Following Tuesday's announcement, Fitch Ratings reiterated its view from last week that it may downgrade its credit rating on AB InBev. Senior director Giulio Lombardi warned that the $125 billion in debt that the company would have would be a lot given the market is getting tougher in the developed and the developing worlds.
"There's definitely going to be a downgrade," said Lombardi.
The scale of the downgrade, he added, will depend on the terms of the deal when it is formalized, such as what assets are sold and what integration strategy is pursued.
Lombardi conceded that the deal is "great" in terms of its scope for savings, but that he is "mindful of the challenges big brewers face."
AB InBev has until Oct. 28 to come up with a formal offer.

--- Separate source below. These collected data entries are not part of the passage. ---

Lemma conclude_Return limit elapsed ended done outputSeen usageSeen usage contents u :
  script (conclude limit elapsed ended done outputSeen usageSeen usage) = (contents, inl u) ->
  ended = None /\ done = true /\ contents = [] /\ u = mkUsage (fst usage) (snd usage) elapsed /\ snd usage <= limit
  /\ (outputSeen = true -> usageSeen = true /\ snd usage <> 0).
Proof.
  unfold conclude. destruct ended; [done|]. destruct done; [|done]. cbn [negb].
  destruct (outputSeen && negb usageSeen) eqn:G1; [done|]. destruct (outputSeen && (snd usage =? 0)) eqn:G2; [done|].
  destruct (limit <? snd usage) eqn:G3; [done|]. intros [= <- <-]. split_and!; try done; [lia|]. intros ->.
  cbn in G1, G2. split; [by apply negb_false_iff|lia].
Qed.

Lemma openai_stream_success limit elapsed ended ahead lines : forall outputSeen usageSeen usage contents u,
  script (OpenAI.stream parse limit elapsed lines ended ahead outputSeen usageSeen usage) = (contents, inl u) ->
  exists before rest cs, lines = before ++ "data: [DONE]" :: rest /\ openai_chunks before = Some cs
  /\ contents = deltas cs
  /\ u = mkUsage (fst (last_usage usage cs)) (snd (last_usage usage cs)) elapsed /\ us_OutputTokens u <= limit
  /\ (outputSeen = true \/ contents <> [] -> usageSeen || reports_usage cs = true /\ us_OutputTokens u <> 0).
Proof.
  induction lines as [|line lines IH]; intros outputSeen usageSeen usage contents u E; cbn [OpenAI.stream] in E.
  { apply conclude_Return in E as (_ & ? & _). done. }
  destruct (HasPrefix line "data: ") eqn:P; cbn [negb] in E.
  2: { destruct (IH _ _ _ _ _ E) as (before & rest & cs & -> & Hc & Hr). exists (line :: before), rest, cs.
       split; [done|]. cbn [openai_chunks]. by rewrite P. }
  destruct (String.eqb_spec (TrimPrefix line "data: ") "[DONE]") as [D|D].
  - apply conclude_Return in E as (_ & _ & -> & -> & Hl & Hu). exists [], lines, [].
    unfold TrimPrefix in D. rewrite P in D. apply HasPrefix_split in P. rewrite D in P.
    split; [by rewrite P|]. cbn. split_and!; try done. rewrite orb_false_r. intros [Ho|]; [by apply Hu|done].
  - destruct (parse _ ≫= _) as [c|] eqn:C; [|done]. rewrite script_emit_choices in E. injection E as E1 E2.
    assert (script (OpenAI.stream parse limit elapsed lines ended ahead (outputSeen || has_content (cu_Contents c))
              (usageSeen || match cu_Usage c with Some _ => true | None => false end) (default usage (cu_Usage c)))
            = (fst (script (OpenAI.stream parse limit elapsed lines ended ahead (outputSeen || has_content (cu_Contents c))
              (usageSeen || match cu_Usage c with Some _ => true | None => false end) (default usage (cu_Usage c)))), inl u)) as S
      by (rewrite <- E2; apply surjective_pairing).
    apply IH in S as (before & rest & cs & -> & Hc & Hd & Hu & Hl & Hp). rewrite Hd in E1, Hp.
    exists (line :: before), rest, (c :: cs). split; [done|]. cbn [openai_chunks]. rewrite P. cbn [negb]. rewrite C. cbn.
    rewrite Hc. split; [done|]. split; [unfold deltas in *; cbn; by rewrite pieces_app|]. split; [done|]. split; [done|].
    intros Hout. rewrite orb_assoc. apply Hp.
    destruct Hout as [->|Hne]; [by left|]. subst contents.
    destruct (decide (pieces (cu_Contents c) = [])) as [Hn|Hn]; [right; by rewrite Hn in Hne|].
    left. rewrite (proj2 (has_content_pieces _) Hn). by rewrite orb_true_r.
Qed.

(** The OpenAI-compatible backend succeeds only on a complete stream that
    reports its usage: the stream reached [DONE], every data line before it was
    a JSON chunk, the pieces handed over are the non-empty deltas in order, the
    usage is the last one reported, within the limit, and it is reported and not
    zero as soon as there is output. *)
Theorem openai_success_complete post elapsed baseURL secret input contents u :
  script (OpenAI.Generate parse post elapsed baseURL secret input) = (contents, inl u) ->
  exists reply before rest cs,
    post (OpenAI.endpoint baseURL "/v1/chat/completions") ("Bearer " +:+ secret) (OpenAI.request_body input) = Ok reply
    /\ fst (scan_lines (rp_Body reply) (rp_Cut reply)) = before ++ "data: [DONE]" :: rest
    /\ openai_chunks before = Some cs /\ contents = deltas cs
    /\ u = mkUsage (fst (last_usage (0, 0) cs)) (snd (last_usage (0, 0) cs)) elapsed
    /\ us_OutputTokens u <= maximumOutput input
    /\ (contents <> [] -> reports_usage cs = true /\ us_OutputTokens u <> 0).
Proof.
  unfold OpenAI.Generate. destruct (_ || _); [done|]. destruct (post _ _ _) as [reply|]; [|done].
  destruct (negb _); [done|]. destruct (scan_lines _ _) as [lines ended] eqn:S. intros E.
  apply openai_stream_success in E as (before & rest & cs & -> & Hc & Hd & Hu & Hl & Hp).
  exists reply, before, rest, cs. rewrite S. split_and!; try done. intros Hne. apply Hp. by right.
Qed.
End OpenAIStream.

(** ** Sample runs *)
Module BackendRun.
(** The documents of the samples. *)
Definition parse (text : string) : option json :=
  if String.eqb text "{delta}" then
    Some (JObj [("choices", JArr [JObj [("delta", JObj [("content", JStr "Hi")])]])])
  else if String.eqb text "{usage}" then
    Some (JObj [("choices", JArr []); ("usage", JObj [("prompt_tokens", num 3); ("completion_tokens", num 2)])])
  else None.
Definition body : string :=
  "data: {delta}" +:+ str [13; 10] +:+ str [10] +:+ "data: {usage}" +:+ str [10] +:+ "data: [DONE]" +:+ str [10].
Definition post (url authorization : string) (body_ : json) : result Reply :=
  if String.eqb url "https://api.example/v1/chat/completions" && String.eqb authorization "Bearer key"
  then Ok (mkReply true "200 OK" body None false) else Err (ErrNew "unreachable").
Definition openai : Backend := OpenAI.Generate parse post 40 "https://api.example/v1" "key".
Definition input : BackendRequest := mkBackendRequest "llama" "say hi" [] 8.

Definition runner : Codex.Runner := Codex.mkRunner "codex" "gpt" "auth" "skills" "home" "hook" 60.
Definition message (text : string) : json :=
  JObj [("type", JStr "item.completed"); ("item", JObj [("type", JStr "agent_message"); ("text", JStr text)])].
Definition execution : Codex.Execution :=
  Codex.mkExecution
    [message "Hel"; JObj [("type", JStr "item.started"); ("item", JObj [("type", JStr "reasoning")])]; message "lo";
     JObj [("type", JStr "turn.completed"); ("usage", JObj [("input_tokens", num 5); ("output_tokens", num 2)])]]
    true "" None None (Ok false) 25.
Definition codex : Backend :=
  Codex.Generate runner (Ok tt) (Ok "job") (fun _ => Ok tt) (fun _ => "") false (fun _ _ _ _ => execution).

(** A daemon that runs one job on the sample OpenAI backend. *)
Definition offer : JobOffer := mkJobOffer "0xaa" "llama" "o1" "say hi" 1 500 8 (1700000000 * GoTime.Second) [].
Definition daemon : Daemon Z :=
  mkDaemon Session.config {["o1" := openai]} {["0xaa" := mkRequest true 0 false false]} {["0xaa"]} ∅
    {["0xaa" := mkJob offer openai 0 None]} (dm_status Session.fresh) ∅ true true [].
End BackendRun.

In that time, the two sides will work on the terms and conditions of the takeover as well as the financing of the deal.
The markets think the deal is now very likely and SABMiller's shares were trading right near the bid price. In early afternoon trading in London, they were up 9.3 percent at 39.59 pounds. AB InBev's share price was 1.5 percent higher at 99.84 euros in Brussels.
In statements, the two companies said the all-cash offer represents a premium of around 50 percent to SABMiller's share price on Sept. 14, the last trading day before renewed speculation of an approach from AB InBev emerged.
The new company is expected to be based in Belgium, AB InBev's current headquarters where there is a beer tradition reaching back to the Middle Ages.
AB InBev has agreed to pay $3 billion to SABMiller if the deal does not close because of failure to get the approval of regulators or AB InBev shareholders.
Most analysts think that the geographical diversification of the two companies is such that there will not be so much overlap to force regulators into scrapping the deal outright.
"Approval will be a bit of a challenge but easier than it would be for most deals of this size," said Erik Gordon of the Ross School of Business at the University of Michigan.
Regulators could force the companies to sell some brands. Many analysts think that the merged company will be compelled to sell the Miller line of beers in the U.S. At present, those beers are parked in a joint venture with Molson Coors in which SABMiller owns a 58 percent stake. SABMiller's joint venture in China — CR Snow — with China Resources Enterprise is also tipped to go.
"The problem jurisdictions will be the U.S. and China. The Miller-Coors venture in the U.S. probably will be unwound and some assets will be divested in China," Gordon said.
The beer industry has been consolidating for the past decade as brewers seek to gain clout with suppliers, distributors and retailers.
"The global beer market overall is largely flat and in some regions is declining as other beverages such as wine continue to penetrate," said Warwick Business School's Colley. "Micro brewers and their highly differentiated cask ales also continue to make progress."
The increase in popularity of craft beer has been the biggest change in the industry over the past few years and that's hitting big brewers, particularly in the developed world.
Fitch's Lombardi noted that in the U.S., craft beer sales account for 10 percent of beer volumes and 15 percent of value — against virtually nothing a few years back. The same could soon apply in Europe, he added.